▶ _Exercise brief_
The answer should be an exact repeat of the stretch of material below from the line containing "(** [/\s/]: ECMAScript" through the line containing "NativeError _ => ProviderFailure".

▶ _Material for this exercise_
(** C9. A lockfile that is missing, unreadable or not JSON makes the parser
    raise; when that happens at the base revision, or at the head revision
    after the base one has parsed, the run ends with that exception, a
    non-zero exit status, and no request sent to the host. *)
Theorem unusable_lockfile_aborts w base_ref base_sha :
  environ w !! "GITHUB_BASE_REF" = Some base_ref →
  environ w !! "INPUT_BASE-SHA" = Some base_sha →
  unusable (base_tree w base_ref base_sha)
  ∨ (∃ base_deps head_sha,
       parse_lockfile (base_tree w base_ref base_sha) = Ok base_deps
       ∧ environ w !! "INPUT_HEAD-SHA" = Some head_sha
       ∧ unusable (head_tree w base_ref base_sha head_sha)) →
  (∃ e, (e = FileNotFoundError ∨ e = PermissionError ∨ e = JSONDecodeError)
        ∧ (run w).1 = Raise e)
  ∧ exit_status (run w).1 ≠ 0%Z
  ∧ api_log (run w).2 = api_log w
  ∧ hub (run w).2 = hub w
  ∧ parse_lockfile NoFile = Raise FileNotFoundError
  ∧ parse_lockfile Unreadable = Raise PermissionError
  ∧ parse_lockfile NotJson = Raise JSONDecodeError.
Proof.
  intros Href Hbase Hbad.
  assert (∃ e, (e = FileNotFoundError ∨ e = PermissionError ∨ e = JSONDecodeError)
               ∧ (run w).1 = Raise e
               ∧ api_log (run w).2 = api_log w ∧ hub (run w).2 = hub w)
    as (e & He & Hrun & Hlog & Hhub).
  { destruct Hbad as [Hbad|(base_deps & head_sha & Hb & Hhead & Hbad)].
    - apply unusable_raises in Hbad as (e & Hload & He).
      apply parse_unusable in Hload.
      destruct (run_base_unparsed w base_ref base_sha e Href Hbase Hload)
        as (? & ? & ?). eauto 6.
    - apply unusable_raises in Hbad as (e & Hload & He).
      apply parse_unusable in Hload. exists e. split; [done|].
      rewrite (run_front w base_ref base_sha head_sha base_deps Href Hbase Hhead Hb).
      by rewrite Hload. }
  split; [eauto|]. rewrite Hrun. done.
Qed.


End results.

(** * Concrete runs *)

Section concrete.
Import Example.

Ltac by_computation := apply (bool_decide_unpack _); vm_compute; exact I.

(** Scenario A of the specification. *)
Example scenario_A :
  get_added_deps ∅ {[ "foo" := "1.0.0" ]} = {[ "foo" := "1.0.0" ]}
  ∧ get_removed_deps ∅ {[ "foo" := "1.0.0" ]} = ∅
  ∧ get_changed_deps ∅ {[ "foo" := "1.0.0" ]} = ∅
  ∧ generate_message ∅ {[ "foo" := "1.0.0" ]} ∅ = header ++ fenced "Added" "foo==1.0.0".
Proof. repeat split; vm_compute; reflexivity. Qed.

(** Scenario B. *)
Example scenario_B :
  get_changed_deps {[ "foo" := "1.0.0" ]} {[ "foo" := "2.0.0" ]}
    = {[ "foo" := {| c_base := "1.0.0"; c_head := "2.0.0" |} ]}
  ∧ generate_message
      (get_changed_deps {[ "foo" := "1.0.0" ]} {[ "foo" := "2.0.0" ]})
      (get_added_deps {[ "foo" := "1.0.0" ]} {[ "foo" := "2.0.0" ]})
      (get_removed_deps {[ "foo" := "1.0.0" ]} {[ "foo" := "2.0.0" ]})
    = foo_changed.
Proof. repeat split; vm_compute; reflexivity. Qed.

(** Scenario C. *)
Example scenario_C :
  get_removed_deps (<[ "foo" := "1.0.0" ]> {[ "bar" := "3.0.0" ]}) {[ "bar" := "3.0.0" ]}
    = {[ "foo" := "1.0.0" ]}
  ∧ generate_message
      (get_changed_deps (<[ "foo" := "1.0.0" ]> {[ "bar" := "3.0.0" ]}) {[ "bar" := "3.0.0" ]})
      (get_added_deps (<[ "foo" := "1.0.0" ]> {[ "bar" := "3.0.0" ]}) {[ "bar" := "3.0.0" ]})
      (get_removed_deps (<[ "foo" := "1.0.0" ]> {[ "bar" := "3.0.0" ]}) {[ "bar" := "3.0.0" ]})
    = header ++ fenced "Removed" "foo==1.0.0".
Proof. repeat split; vm_compute; reflexivity. Qed.

(** The lines of a section come out in code-point order, and [strip] eats
    the white space at both ends of the joined text. *)
Example sorted_section :
  sorted_lines pinned_line (<[ "b" := "2" ]> (<[ "a" := "1" ]> {[ "B" := "3" ]}))
    = ["B==3"; "a==1"; "b==2"]
  ∧ Py.strip (Py.join nl [" a==1"; "b==2 "]) = "a==1" ++ nl ++ "b==2".
Proof. repeat split; vm_compute; reflexivity. Qed.

(** C1 fails on the code: the fetch exits with 128 and the checkout of the
    base revision with 1, and still the run returns normally, with exit
    status 0, after creating a comment. *)
Lemma vcs_failure_is_not_fatal :
  (git broken_vcs (fetch_args "main") (pipfile_lock broken_vcs)).1 = 128%Z
  ∧ (git broken_vcs (checkout_args "aaa") (fetched_tree broken_vcs "main")).1 = 1%Z
  ∧ (run broken_vcs).1 = Ok tt
  ∧ exit_status (run broken_vcs).1 = 0%Z
  ∧ api_log (run broken_vcs).2
    = [GetRepo "o/r"; GetPull 7; ListComments; CreateComment foo_changed]
  ∧ comments (hub (run broken_vcs).2) = [ {| id := 100; body := foo_changed |} ]
  ∧ ¬ aborts_without_request broken_vcs.
Proof.
  repeat split; try (vm_compute; reflexivity).
  intros (e & w' & Hrun & _).
  assert ((run broken_vcs).1 = Ok tt) as Hok by (vm_compute; reflexivity).
  rewrite Hrun in Hok. discriminate Hok.
Qed.

(** C5 fails on the code as the specification words it: [strip] takes the
    leading space of the first line away, after the sort that had put that
    line first, so that the section reads [b==1] before [a==1]; and it
    takes the trailing space of a last line away, so that two lines that
    the set had kept apart read the same. *)
Lemma section_is_not_the_joined_lines :
  sorted_lines pinned_line spaced_name = [" b==1"; "a==1"]
  ∧ generate_message ∅ spaced_name ∅
    = header ++ fenced "Added" ("b==1" ++ nl ++ "a==1")
  ∧ ¬ String.le "b==1" "a==1"
  ∧ ¬ rendered_as_joined_lines ∅ spaced_name ∅
  ∧ sorted_lines pinned_line spaced_version = ["a===1"; "a===1 "]
  ∧ generate_message ∅ spaced_version ∅
    = header ++ fenced "Added" ("a===1" ++ nl ++ "a===1")
  ∧ ¬ rendered_as_joined_lines ∅ spaced_version ∅.
Proof.
  assert (∀ added expected,
            sorted_lines pinned_line added = expected →
            generate_message ∅ added ∅
              ≠ header ++ "" ++ fenced "Added" (Py.join nl expected) ++ "" →
            added ≠ ∅ →
            ¬ rendered_as_joined_lines ∅ added ∅) as Hnot.
  { intros added expected Hsorted Hne Hadded (lc & la & lr & _ & Hla & _ & Heq).
    assert (la = expected) as ->.
    { rewrite <- Hsorted.
      exact (sorted_unique_lines_unique pinned_line added _ _ Hla
               (sorted_lines_spec pinned_line added)). }
    apply Hne. rewrite Heq.
    rewrite !(bool_decide_true (∅ = ∅)) by done.
    by rewrite (bool_decide_false (added = ∅)). }
  split; [vm_compute; reflexivity|]. split; [vm_compute; reflexivity|].
  split; [by_computation|]. split.
  { apply (Hnot spaced_name [" b==1"; "a==1"]);
      [vm_compute; reflexivity | by_computation | by_computation]. }
  split; [vm_compute; reflexivity|]. split; [vm_compute; reflexivity|].
  apply (Hnot spaced_version ["a===1"; "a===1 "]);
    [vm_compute; reflexivity | by_computation | by_computation].
Qed.

Lemma run_unchanged_is_silent_witness :
  (run (healthy lock_v1 lock_v1 thread)).1 = Ok tt
  ∧ api_log (run (healthy lock_v1 lock_v1 thread)).2 = []
  ∧ comments (hub (run (healthy lock_v1 lock_v1 thread)).2) = thread.
Proof.
  destruct (run_unchanged_is_silent (healthy lock_v1 lock_v1 thread)
              "main" "aaa" "bbb" {[ "foo" := "1.0.0" ]} {[ "foo" := "1.0.0" ]})
    as (Hrun & _ & Hlog & Hhub); [vm_compute; reflexivity..|].
  split; [by rewrite Hrun|]. rewrite Hlog, Hhub. split; reflexivity.
Defined.
(** * react-native-var-locker: SecureMap and VarLocker

    A shallow embedding of [src/secureMap.js] (the encrypted store registry
    and the [_SecureMap] handle) and of the [VarLocker] class built on it.

    - JS strings are sequences of UTF-16 code units ([list N]).
    - The module-level [_staticTagMap] (an Immutable.js [Map] of [Map]s) is a
      [gmap] of [gmap]s; every update replaces the whole value, as in the
      source.
    - The native [RSAKeychain] of react-native-rsa-native is not part of the
      repository: it is a parameter ([Provider]).
    - A promise is a finite tree: settled, waiting for the native keychain,
      or a queued [.then]/[.catch] callback that will run against whatever
      the memory is when its turn comes. *)

From Stdlib Require Import NArith Ascii.
From stdpp Require Import base option strings list gmap pretty.

(** ** JS strings *)

Abbreviation jstring := (list N).

(** The code units of an ASCII literal. *)
Definition str (s : string) : jstring :=
  N_of_ascii <$> String.list_ascii_of_string s.

(** [/\s/]: ECMAScript WhiteSpace and LineTerminator code units. *)
Definition isWhiteSpace (c : N) : bool :=
  ((9 <=? c) && (c <=? 13) || (c =? 32) || (c =? 160) || (c =? 5760)
   || (8192 <=? c) && (c <=? 8202) || (c =? 8232) || (c =? 8233)
   || (c =? 8239) || (c =? 8287) || (c =? 12288) || (c =? 65279))%N.

Definition PFX_TAG : jstring := str "com.github.superguineapig".

(** [Boolean(id) && typeof id === 'string' && !/\s/.test(id)]; the argument is
    a string by its type, and a string is falsy exactly when it is empty. *)
Definition _keyCheck (id : jstring) : bool :=
  negb (bool_decide (id = [])) && negb (existsb isWhiteSpace id).

(** [`${PFX_TAG}+${id}`] *)
Definition _getInternalId (id : jstring) : jstring :=
  PFX_TAG ++ str "+" ++ id.

(** ** Errors

    One constructor per [throw new Error(...)] of the source, named after its
    message, and one for whatever the native side rejects with. *)

Inductive Error : Type :=
| KeyEmptyOrWhitespace                 (* 'key cannot be empty nor contain whitespace' *)
| IdMustBeNonEmpty                     (* 'id must be non-empty string' *)
| KeysAlreadyDisposed (id : jstring)   (* `keys already disposed for id: ${id}` *)
| BackingMapMissing (tag : jstring)    (* `backing map for '${tag}' does not exist/may have been disposed` *)
| KeyNotInMap (key : jstring)          (* `key: '${key}' does not exist in map` *)
| KeyAlreadyInMap (key : jstring)      (* `key: '${key}' already in map` *)
| NativeError (reason : jstring).

(** The error kinds of the specification and the messages they stand for. *)
Inductive ErrorKind : Type :=
| InvalidArgument | Disposed | NotFound | AlreadyExists | ProviderFailure.

Definition kindOf (e : Error) : ErrorKind :=
  match e with
  | KeyEmptyOrWhitespace | IdMustBeNonEmpty => InvalidArgument
  | KeysAlreadyDisposed _ | KeyNotInMap _ => NotFound
  | BackingMapMissing _ => Disposed
  | KeyAlreadyInMap _ => AlreadyExists
  | NativeError _ => ProviderFailure
  end.

(** How a synchronous call ends, and how a promise settles. *)
Inductive completion (A : Type) : Type :=
| Return (a : A)
| Throw (e : Error).
Arguments Return {A} a.
Arguments Throw {A} e.

Inductive outcome (A : Type) : Type :=
| Fulfilled (a : A)
| Rejected (e : Error).
Arguments Fulfilled {A} a.
Arguments Rejected {A} e.

(** ** Memory

    [_staticTagMap] is the module's only variable; [evicted] holds the private
    field [#evicted] of every [VarLocker] object, by object identity. *)

Record memory : Type := Memory {
  _staticTagMap : gmap jstring (gmap jstring jstring);
  evicted : gmap positive bool
}.

Definition assignTagMap (m : gmap jstring (gmap jstring jstring)) (μ : memory) : memory :=
  {| _staticTagMap := m; evicted := evicted μ |}.

(** *** The Immutable.js [Map] methods the source uses *)

Module Map.
Definition has {V} (k : jstring) (m : gmap jstring V) : bool :=
  bool_decide (is_Some (m !! k)).

Definition set {V} (k : jstring) (v : V) (m : gmap jstring V) : gmap jstring V :=
  <[k := v]> m.

(** [delete] is named [remove] here; [m.delete(k)] returns [m] itself when
    [k] is absent. *)
Definition remove {V} (k : jstring) (m : gmap jstring V) : gmap jstring V :=
  delete k m.

Definition clear {V} (m : gmap jstring V) : gmap jstring V := ∅.

(** [m.hasIn([t, k])] *)
Definition hasIn (t k : jstring) (m : gmap jstring (gmap jstring jstring)) : bool :=
  match m !! t with
  | Some c => has k c
  | None => false
  end.

(** [m.getIn([t, k], notSet)] *)
Definition getIn (t k : jstring) (notSet : jstring)
    (m : gmap jstring (gmap jstring jstring)) : jstring :=
  match m !! t with
  | Some c => default notSet (c !! k)
  | None => notSet
  end.

(** [m.setIn([t, k], v)]: a missing [t] is created as an empty [Map]. *)
Definition setIn (t k : jstring) (v : jstring)
    (m : gmap jstring (gmap jstring jstring)) : gmap jstring (gmap jstring jstring) :=
  <[t := <[k := v]> (default ∅ (m !! t))]> m.

(** [m.deleteIn([t, k])]: nothing changes when the path does not exist. *)
Definition deleteIn (t k : jstring)
    (m : gmap jstring (gmap jstring jstring)) : gmap jstring (gmap jstring jstring) :=
  match m !! t with
  | Some c => <[t := delete k c]> m
  | None => m
  end.
End Map.

(** ** The native keychain and promises *)

(** The five methods of [RSAKeychain] the source calls, indexed by the type of
    the value their promise resolves with. *)
Inductive RSAKeychain : Type → Type :=
| getPublicKey (keyTag : jstring) : RSAKeychain (option jstring)
| generate (keyTag : jstring) : RSAKeychain unit
| deletePrivateKey (keyTag : jstring) : RSAKeychain unit
| encrypt (message keyTag : jstring) : RSAKeychain jstring
| decrypt (encoded keyTag : jstring) : RSAKeychain jstring.

#[warnings="-register-all"]
Inductive promise (A : Type) : Type :=
| Settled (o : outcome A)
| Await {R : Type} (c : RSAKeychain R) (k : outcome R → promise A)
| Reaction (job : memory → promise A * memory).
Arguments Settled {A} o.
Arguments Await {A R} c k.
Arguments Reaction {A} job.

(** A synchronous piece of JS: it reads and writes the memory and returns or
    throws. *)
Definition sync (A : Type) : Type := memory → completion A * memory.

Definition resolve {A} (a : A) : promise A := Settled (Fulfilled a).

(** The promise a native method returns: the request has been issued. *)
Definition native {R} (c : RSAKeychain R) : promise R := Await c Settled.

(** What a callback's completion resolves the derived promise with. *)
Definition settle {B} (r : completion (promise B)) : promise B :=
  match r with
  | Return q => q
  | Throw e => Settled (Rejected e)
  end.

(** [p.then(cb)] *)
Fixpoint then_ {A B} (p : promise A) (cb : A → sync (promise B)) : promise B :=
  match p with
  | Settled (Fulfilled a) =>
      Reaction (λ μ, let (r, μ') := cb a μ in (settle r, μ'))
  | Settled (Rejected e) => Settled (Rejected e)
  | Await c k => Await c (λ r, then_ (k r) cb)
  | Reaction job => Reaction (λ μ, let (p', μ') := job μ in (then_ p' cb, μ'))
  end.

(** [p.catch(cb)] *)
Fixpoint catch_ {A} (p : promise A) (cb : Error → sync (promise A)) : promise A :=
  match p with
  | Settled (Fulfilled a) => Settled (Fulfilled a)
  | Settled (Rejected e) =>
      Reaction (λ μ, let (r, μ') := cb e μ in (settle r, μ'))
  | Await c k => Await c (λ r, catch_ (k r) cb)
  | Reaction job => Reaction (λ μ, let (p', μ') := job μ in (catch_ p' cb, μ'))
  end.

Infix ">>=then" := then_ (at level 61, left associativity).
Infix ">>=catch" := catch_ (at level 61, left associativity).

Definition ret {A} (a : A) : sync A := λ μ, (Return a, μ).
Definition throw {A} (e : Error) : sync A := λ μ, (Throw e, μ).

(** ** secureMap.js *)

(** [_isIdInDeviceKeychain]: [pub != null] holds for every string, the empty
    one included. *)
Definition _isIdInDeviceKeychain (id : jstring) : promise bool :=
  native (getPublicKey (_getInternalId id))
  >>=then (λ pub, ret (resolve (bool_decide (pub ≠ None)))).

▶ _Exercise result_
(** [/\s/]: ECMAScript WhiteSpace and LineTerminator code units. *)
Definition isWhiteSpace (c : N) : bool :=
  ((9 <=? c) && (c <=? 13) || (c =? 32) || (c =? 160) || (c =? 5760)
   || (8192 <=? c) && (c <=? 8202) || (c =? 8232) || (c =? 8233)
   || (c =? 8239) || (c =? 8287) || (c =? 12288) || (c =? 65279))%N.

Definition PFX_TAG : jstring := str "com.github.superguineapig".

(** [Boolean(id) && typeof id === 'string' && !/\s/.test(id)]; the argument is
    a string by its type, and a string is falsy exactly when it is empty. *)
Definition _keyCheck (id : jstring) : bool :=
  negb (bool_decide (id = [])) && negb (existsb isWhiteSpace id).

(** [`${PFX_TAG}+${id}`] *)
Definition _getInternalId (id : jstring) : jstring :=
  PFX_TAG ++ str "+" ++ id.

(** ** Errors

    One constructor per [throw new Error(...)] of the source, named after its
    message, and one for whatever the native side rejects with. *)

Inductive Error : Type :=
| KeyEmptyOrWhitespace                 (* 'key cannot be empty nor contain whitespace' *)
| IdMustBeNonEmpty                     (* 'id must be non-empty string' *)
| KeysAlreadyDisposed (id : jstring)   (* `keys already disposed for id: ${id}` *)
| BackingMapMissing (tag : jstring)    (* `backing map for '${tag}' does not exist/may have been disposed` *)
| KeyNotInMap (key : jstring)          (* `key: '${key}' does not exist in map` *)
| KeyAlreadyInMap (key : jstring)      (* `key: '${key}' already in map` *)
| NativeError (reason : jstring).

(** The error kinds of the specification and the messages they stand for. *)
Inductive ErrorKind : Type :=
| InvalidArgument | Disposed | NotFound | AlreadyExists | ProviderFailure.

Definition kindOf (e : Error) : ErrorKind :=
  match e with
  | KeyEmptyOrWhitespace | IdMustBeNonEmpty => InvalidArgument
  | KeysAlreadyDisposed _ | KeyNotInMap _ => NotFound
  | BackingMapMissing _ => Disposed
  | KeyAlreadyInMap _ => AlreadyExists
  | NativeError _ => ProviderFailure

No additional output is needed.